Every Monday morning, newspapers splash the grisly reports of new killings from across Brazil. Maria Santos breathes a prayer of thanks that her son Roberto’s name is not among the weekend’s dead. But next Monday, it might be different.
Nearly 600 children are murdered annually in Rio de Janeiro alone. Police, attempting to combat drugs and crime, have declared war on teenage gangs. Private vigilante groups shoot teenagers in military-style executions. Teens kill each other in gang vendettas and drug wars. Even for Christian kids, sexual immorality, occult spiritism, depression, drug use, and materialism threaten to unravel their commitment to Christ.
At one time, Santos focused her prayers solely on her son. But now she prays alongside 15,000 mothers in the growing movement “Wake Up, Deborah,” which is rallying the church to the spiritual potential within Brazilian youth. The group’s name is inspired from the uncertain and troubling period in Israel’s history noted in Judges 4 and 5 when the prophetess Deborah woke up the Israelites against their oppressors.
What distinguishes Wake Up, Deborah, from Moms in Touch and other prayer groups is its pledge, adapted from Hannah’s vow in 1 Samuel: “O Lord Almighty, if you will only look upon your servant’s misery … but give her a son, then I will give him to the Lord for all the days of his life.”
Wake Up, Deborah, members pledge to pray at least 15 minutes a day that their children will become not only Christians, but missionaries—to their communities, to Brazil, and to the world.

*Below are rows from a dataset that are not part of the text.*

(** A buffer of [k] bytes in block [b] with the bytes [l] written. *)
Definition wbuf (b : nat) (k : Z) (l : list mval) : cronus_buffer :=
  Cbuf (Ptr b 0) k (Z.of_nat (length l)).
Definition wblock (k : Z) (l : list mval) : list mval :=
  l ++ replicate (Z.to_nat k - length l) None.

Lemma wp_cbuf_write h n s b k l bs count Q :
  h !! b = Some (wblock k l) -> 0 <= count <= Z.of_nat (length bs) -> k < 2 ^ 64 ->
  Z.of_nat (length l) + count <= k ->
  Q (inr (wbuf b k (l ++ take (Z.to_nat count) bs)))
    (World (<[b := wblock k (l ++ take (Z.to_nat count) bs)]> h) n s) ->
  wp (cbuf_write (wbuf b k l) bs count) (World h n s) Q.
Proof.
  intros Hb Hc Hk Hl HQ. unfold cbuf_write, cbuf_check_offset, cbuf_advance. cbn [cb_offset cb_size cb_ptr wbuf].
  rewrite wrap_small by solve_range. apply wp_bind, wp_assert; [by apply Z.leb_le|].
  apply wp_bind. cbn [ptr_add]. eapply wp_copy_in; [exact Hb|lia|lia|lia| |].
  { unfold wblock. rewrite length_app, length_replicate. lia. }
  apply wp_ret. rewrite Z.add_0_l, Nat2Z.id. unfold wblock in *.
  rewrite patch_end by (rewrite length_take; lia).
  replace (Z.to_nat k - length l - length (take (Z.to_nat count) bs))%nat
    with (Z.to_nat k - length (l ++ take (Z.to_nat count) bs))%nat by (rewrite length_app; lia).
  replace (Z.of_nat (length l) + count) with (Z.of_nat (length (l ++ take (Z.to_nat count) bs)))
    by (rewrite length_app, length_take; lia).
  exact HQ.
Qed.

Lemma wp_cbuf_write_field h n s b k l f Q :
  h !! b = Some (wblock k l) -> cfield_ok f -> k < 2 ^ 64 ->
  Z.of_nat (length l) + Z.of_nat (length (cfield_bytes f)) <= k ->
  Q (inr (wbuf b k (l ++ cfield_bytes f))) (World (<[b := wblock k (l ++ cfield_bytes f)]> h) n s) ->
  wp (cbuf_write_field (wbuf b k l) f) (World h n s) Q.
Proof.
  destruct f as [v|v|bs count]; cbn [cfield_bytes cfield_ok cbuf_write_field]; intros Hb Hf Hk Hl HQ.
  - eapply wp_cbuf_write; try done; rewrite ?length_fmap, ?length_be_bytes in *; try lia.
  - eapply wp_cbuf_write; try done; rewrite ?length_fmap, ?length_be_bytes in *; try lia.
  - rewrite length_take in Hl. eapply wp_cbuf_write; try done. lia.
Qed.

Ana Maria Pereira, director of the program, came up with the idea from the Global Consultation on World Evangelization (GCOWE ’95) in Seoul (CT, July 17, 1995, p. 53). There, when 60,000 South Korean youth pledged themselves to world missions, a footnote on the program read, “Thank you to all the mothers who prayed.” Pereira and her husband, Jeremias Pereira DaSilva, a Presbyterian pastor, dreamed that mothers in their city, Belo, would pray for Brazilian children to become missionaries. When 600 women showed up for the first planning meeting, Pereira knew she had touched a spiritual nerve.
In the two years since its inception, Wake Up, Deborah, has spread throughout the country of 140 million to all social classes and to Indian, black, Asian, Spanish, and European believers. Whether home is a shanty or a mansion, Pereira says, “No one prays for a son like Mom.” Each day, hundreds of new pledges jam her mailbox.
Participating moms meet monthly in 600 churches, from small village chapels to mainline edifices. In a typical 90-minute meeting, moms and repentant offspring share testimonies and encourage other moms not to quit praying for their kids.
Wake Up, Deborah, is aligned with the AD2000 and Beyond movement, a loose network dedicated to establishing an indigenous church among every ethnolinguistic people by 2000. AD2000 sponsored the GCOWE ’95 conference where Wake Up began. Argentinean Luis Bush, AD2000’s international director, had been a teenage gang leader on the streets of Sรฃo Paulo, Brazil.
“Women don’t have a second-hand calling,” Pereira says. “Multitudes are walking toward hell. Our prayers can change the direction of the world.”